Data excerpts:
BEGIN
(** ** The lists in the stores *)

Section host.
Context {P : Type} `{Ports P}.
Variables (cfg : Z → Z) (alloc : nat → Z) (junk : Z).
(** Configuration mechanism 1: a read of the data port gives the double word of
    the address written before, also after the pause; malloc returns different
    nodes, and never runs out of memory. *)
Context (Hhost : ∀ a b p, (inl PCI_CONFIG_DATA (outb 128 b (outl PCI_CONFIG_ADDRESS a p))).1 = cfg a)
  (Hinj : ∀ i j, alloc i = alloc j → i = j) (Hnz : ∀ i, alloc i ≠ 0).

Lemma config_ok (f : P → Z * P) v (s : t P) : (∀ p, (f p).1 = v) → ∃ p, config f s = (v, set_hw s p).
Proof. intros Hf. unfold config. specialize (Hf (hw s)). destruct (f (hw s)) as [w p]. cbn in Hf. subst w. by exists p. Qed.

Lemma readl_ok bus slot func offset p : (pci_config_readl bus slot func offset p).1 = word cfg bus slot func offset.
Proof.
  unfold pci_config_readl, inl_p, outl_p, word. cbv zeta.
  rewrite <- (Hhost (config_address bus slot func offset) (u8 (config_address bus slot func offset)) p).
  by destruct (inl _ _).
Qed.

Lemma readw_ok bus slot func offset p : (pci_config_readw bus slot func offset p).1 = half cfg bus slot func offset.
Proof.
  unfold half. rewrite <- (readl_ok bus slot func offset p).
  unfold pci_config_readw, pci_config_readl. cbv zeta. by destruct (inl_p _ _).
Qed.

Lemma get_id_ok bus slot func p : (pci_get_device_id bus slot func p).1 = id_of cfg bus slot func.
Proof.
  unfold pci_get_device_id, id_of. pose proof (readw_ok bus slot func 0 p) as H0.
  destruct (pci_config_readw bus slot func 0 p) as [v p1]. cbn in H0. subst v.
  destruct (half cfg bus slot func 0 =? 65535); [done|]. cbn [negb].
  pose proof (readw_ok bus slot func 2 p1) as H2. destruct (pci_config_readw bus slot func 2 p1) as [v p2].
  cbn in *. by subst v.
Qed.

Lemma get_header_ok bus slot p : (pci_get_header_type bus slot 0 p).1 = Z.land (half cfg bus slot 0 0x0E) 0xFF.
Proof.
  unfold pci_get_header_type. pose proof (readw_ok bus slot 0 0x0E p) as H0.
  destruct (pci_config_readw bus slot 0 0x0E p) as [v p1]. cbn in *. by subst v.
Qed.

Lemma get_secondary_ok bus slot func p : (pci_get_secondary_bus_number bus slot func p).1 = secondary_of cfg bus slot func.
Proof.
  unfold pci_get_secondary_bus_number, secondary_of. pose proof (readl_ok bus slot func 0x18 p) as H0.
  destruct (pci_config_readl bus slot func 0x18 p) as [v p1]. cbn in *. by subst v.
Qed.

(** The address came from one of the first [n] calls of malloc. *)
Definition old (n : nat) (p : Z) : Prop := ∃ k, (k < n)%nat ∧ p = alloc k.

Lemma old_mono n m p : (n ≤ m)%nat → old n p → old m p.
Proof. intros Hn (k & Hk & ->). exists k. split; [lia|done]. Qed.
Lemma old_fresh n m : (n ≤ m)%nat → ¬ old n (alloc m).
Proof. intros Hn (k & Hk & He). apply Hinj in He. lia. Qed.
Lemma old_last n : old (S n) (alloc n).
Proof. exists n. split; [lia|done]. Qed.
Lemma old_nonzero n p : old n p → p ≠ 0.
Proof. intros (k & _ & ->). apply Hnz. Qed.

Definition nx {A} (next : A → Z) (m : gmap Z A) (a : Z) : option Z := next <$> m !! a.

Lemma path_size {A} (m : gmap Z A) next ps q : path (nx next m) ps q → NoDup ps → (length ps ≤ size m)%nat.
Proof.
  intros Hp Hn. rewrite <- size_dom, <- (size_list_to_set (C := gset Z)) by done. apply subseteq_size.
  intros a Ha%elem_of_list_to_set. apply elem_of_dom.
  destruct (path_mem _ _ _ _ Hp Ha) as [n Hx]. unfold nx in Hx. destruct (m !! a); [eauto|done].
Qed.

Lemma last_node_ok {A} (m : gmap Z A) next ps :
  path (nx next m) ps 0 → NoDup ps → 0 ∉ ps → last_node m next (hd 0 ps) = Ok (default 0 (last ps)).
Proof.
  intros Hp Hn H0. unfold last_node.
  pose proof (path_size m next ps 0 Hp Hn) as Hlen.
  enough (∀ fuel prev, (length ps < fuel)%nat →
    while fuel (λ pc : Z * Z, let '(prev, curr) := pc in
       if curr =? 0 then Ok (Break prev)
       else x ← deref m curr; Ok (Continue (curr, next x))) (prev, hd 0 ps) = Ok (default prev (last ps))) as He
    by (apply He; lia).
  clear Hlen Hn. induction ps as [|a ps IH]; intros fuel prev Hf; (destruct fuel as [|fuel]; [cbn in Hf; lia|]).
  { done. }
  destruct Hp as [Ha Hp]. apply not_elem_of_cons in H0 as [Ha0 H0]. cbn [hd while].
  rewrite (proj2 (Z.eqb_neq a 0)) by done. unfold nx in Ha.
  destruct (m !! a) as [x|] eqn:Ex; [|done]. cbn in Ha. injection Ha as Ha.
  unfold deref. rewrite (proj2 (Z.eqb_neq a 0)), Ex by done. cbn [mbind res_bind]. rewrite Ha.
  rewrite IH by (done || (cbn in Hf; lia)). f_equal. destruct ps as [|b ps]; [done|].
  rewrite last_cons_cons. by destruct (last_is_Some (b :: ps)) as [_ [y ->]].
Qed.

Definition fn_view (f : pci_function_t) : fn_info :=
  FnInfo (fn_number f) (fn_vendor_id f) (fn_device_id f) (fn_class_code f) (fn_subclass f) (fn_progif f).

(** The functions [l] hang at the nodes [ps], behind the pointer [first]. *)
Record fn_list (fs : gmap Z pci_function_t) (dev first : Z) (ps : list Z) (l : list fn_info) : Prop := {
  fl_path : path (nx fn_next fs) ps 0;
  fl_first : first = hd 0 ps;
  fl_nodup : NoDup ps;
  fl_null : 0 ∉ ps;
  fl_view : Forall2 (λ p i, ∃ f, fs !! p = Some f ∧ fn_device f = dev ∧ fn_view f = i) ps l;
}.

Lemma fn_list_frame fs fs' dev first ps l :
  (∀ p, p ∈ ps → fs' !! p = fs !! p) → fn_list fs dev first ps l → fn_list fs' dev first ps l.
Proof.
  intros Hf [H1 H2 H3 H4 H5]. split; try done.
  - eapply path_frame; [|done]. intros a Ha. unfold nx. by rewrite Hf.
  - clear H1 H2 H3 H4. induction H5 as [|p i ps l (f & Hp & Hd) H5 IH]; constructor.
    + exists f. rewrite Hf by (by left). done.
    + apply IH. intros q Hq. apply Hf. by right.
Qed.

(** A node appended to the functions of a device. *)
Lemma fn_list_snoc fs dev first ps l q f z :
  fn_list fs dev first ps l → last ps = Some z → q ∉ ps → q ≠ 0 →
  fn_next f = 0 → fn_device f = dev →
  ∃ m, (m ← update (<[q := f]> fs) z (fn_set_next q); update m q (fn_set_prev z)) = Ok m ∧
    (∀ p, p ∉ ps → p ≠ q → m !! p = fs !! p) ∧
    fn_list m dev first (ps ++ [q]) (l ++ [fn_view f]).
Proof.
  intros [H1 H2 H3 H4 H5] Hz Hq Hq0 Hf Hd.
  assert (Hzin : z ∈ ps) by (by apply last_Some_elem_of).
  assert (Hz0 : z ≠ 0) by (by intros ->). assert (Hqz : q ≠ z) by (by intros ->).
  destruct (path_mem _ _ _ _ H1 Hzin) as [nz Hnx]. unfold nx in Hnx.
  destruct (fs !! z) as [fz|] eqn:Ez; [|done]. clear Hnx nz.
  unfold update, deref. rewrite (proj2 (Z.eqb_neq z 0)), lookup_insert_ne, Ez by done. cbn [mbind res_bind].
  rewrite (proj2 (Z.eqb_neq q 0)), lookup_insert_ne, lookup_insert_eq by done. cbn [mbind res_bind].
  set (m := <[q := fn_set_prev z f]> (<[z := fn_set_next q fz]> (<[q := f]> fs))). exists m.
  assert (Hmq : m !! q = Some (fn_set_prev z f)) by apply lookup_insert_eq.
  assert (Hmz : m !! z = Some (fn_set_next q fz)).
  { unfold m. by rewrite lookup_insert_ne, lookup_insert_eq by done. }
  assert (Hm : ∀ p, p ≠ z → p ≠ q → m !! p = fs !! p).
  { intros p Hp Hp'. unfold m. by rewrite !lookup_insert_ne by done. }
  split; [done|]. split; [intros p Hp Hp'; apply Hm; [by intros ->|done]|]. split.
  - eapply (path_snoc (nx fn_next fs)); [done|done| | | |done]; unfold nx.
    + intros a Ha Haz. rewrite Hm; [done|done|by intros ->].
    + by rewrite Hmz.
    + rewrite Hmq. cbn. by rewrite Hf.
  - rewrite H2. by destruct ps.
  - apply NoDup_app. split; [done|]. split; [|apply NoDup_singleton]. set_solver.
  - set_solver.
  - apply Forall2_app.
    + apply Forall2_same_length_lookup in H5 as [Hlen H5].
      apply Forall2_same_length_lookup. split; [done|]. intros i p y Hp Hy.
      destruct (H5 i p y Hp Hy) as (g & Hg & Hdev & Hv). apply list_elem_of_lookup_2 in Hp.
      destruct (decide (p = z)) as [->|Hpz].
      * exists (fn_set_next q fz). rewrite Ez in Hg. injection Hg as <-. done.
      * exists g. split; [|done]. rewrite Hm; [done|done|by intros ->].
    + constructor; [|done]. by exists (fn_set_prev z f).
Qed.

(** A device of the list: its node, what it is, the nodes of its functions. *)
Record found : Type := Found { at_ : Z; info : dev_info; fn_at : list Z }.

Definition dev_is (r : pci_device_t) (i : dev_info) : Prop :=
  dev_bus r = i_bus i ∧ dev_number r = i_number i ∧ dev_vendor_id r = i_dev_vendor i ∧
  dev_device_id r = i_dev_device i.

Definition dev_ok (ds : gmap Z pci_device_t) (fs : gmap Z pci_function_t) (x : found) : Prop :=
  ∃ r, ds !! at_ x = Some r ∧ dev_is r (info x) ∧
       fn_list fs (at_ x) (dev_functions r) (fn_at x) (i_functions (info x)).

(** The devices [L] are in the list of the state. *)
Record listed (s : t P) (L : list found) : Prop := {
  li_path : path (nx dev_next (dev_store s)) (map at_ L) 0;
  li_first : pci_devices s = hd 0 (map at_ L);
  li_nodup : NoDup (map at_ L);
  li_dev : Forall (dev_ok (dev_store s) (func_store s)) L;
  li_old : Forall (old (allocs s)) (map at_ L);
  li_fns : Forall (λ x, Forall (old (allocs s)) (fn_at x)) L;
}.

(** From [s] with the devices [L] to [s'] with [L ++ new]; the nodes that existed
    after [n] calls of malloc are unchanged, but for the links of listed devices. *)
Record grown (n : nat) (s : t P) (L : list found) (s' : t P) (new : list found) : Prop := {
  gr_base : (n ≤ allocs s)%nat;
  gr_allocs : (allocs s ≤ allocs s')%nat;
  gr_listed : listed s' (L ++ new);
  gr_funcs : ∀ p, old n p → func_store s' !! p = func_store s !! p;
  gr_devs : ∀ p, old n p → p ∉ map at_ L → dev_store s' !! p = dev_store s !! p;
  gr_new : Forall (λ x, ¬ old n (at_ x) ∧ Forall (λ p, ¬ old n p) (fn_at x)) new;
}.

Lemma grown_refl n s L : (n ≤ allocs s)%nat → listed s L → grown n s L s [].
Proof. intros Hn Hl. split; try done. by rewrite app_nil_r. Qed.

Lemma grown_weaken n m s L s' new : (n ≤ m)%nat → grown m s L s' new → grown n s L s' new.
Proof.
  intros Hn [H1 H2 H3 H4 H5 H6]. split; try done; [lia| | |].
  - intros p Hp. apply H4. by eapply old_mono.
  - intros p Hp. apply H5. by eapply old_mono.
  - eapply Forall_impl; [exact H6|]. intros x [Hx Hy]. split; [intros Hq; apply Hx; by eapply old_mono|].
    eapply Forall_impl; [exact Hy|]. cbn. intros p Hp Hq. apply Hp. by eapply old_mono.
Qed.

Lemma grown_trans n s L s1 n1 s2 n2 :
  grown n s L s1 n1 → grown n s1 (L ++ n1) s2 n2 → grown n s L s2 (n1 ++ n2).
Proof.
  intros [A1 A2 A3 A4 A5 A6] [B1 B2 B3 B4 B5 B6]. split; [done|lia| | | |].
  - by rewrite app_assoc.
  - intros p Hp. by rewrite B4, A4.
  - intros p Hp HL. rewrite B5, A5; [done|done|done|done|].
    rewrite map_app. apply not_elem_of_app. split; [done|]. intros Hin.
    apply list_elem_of_fmap in Hin as (x & -> & Hx). rewrite Forall_forall in A6. by destruct (A6 x Hx).
  - by apply Forall_app.
Qed.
END
Scan the entries above. Copy each line that has the string "allocs".

EXPECTED ANSWER:
  li_old : Forall (old (allocs s)) (map at_ L);
  li_fns : Forall (λ x, Forall (old (allocs s)) (fn_at x)) L;
  gr_base : (n ≤ allocs s)%nat;
  gr_allocs : (allocs s ≤ allocs s')%nat;
Lemma grown_refl n s L : (n ≤ allocs s)%nat → listed s L → grown n s L s [].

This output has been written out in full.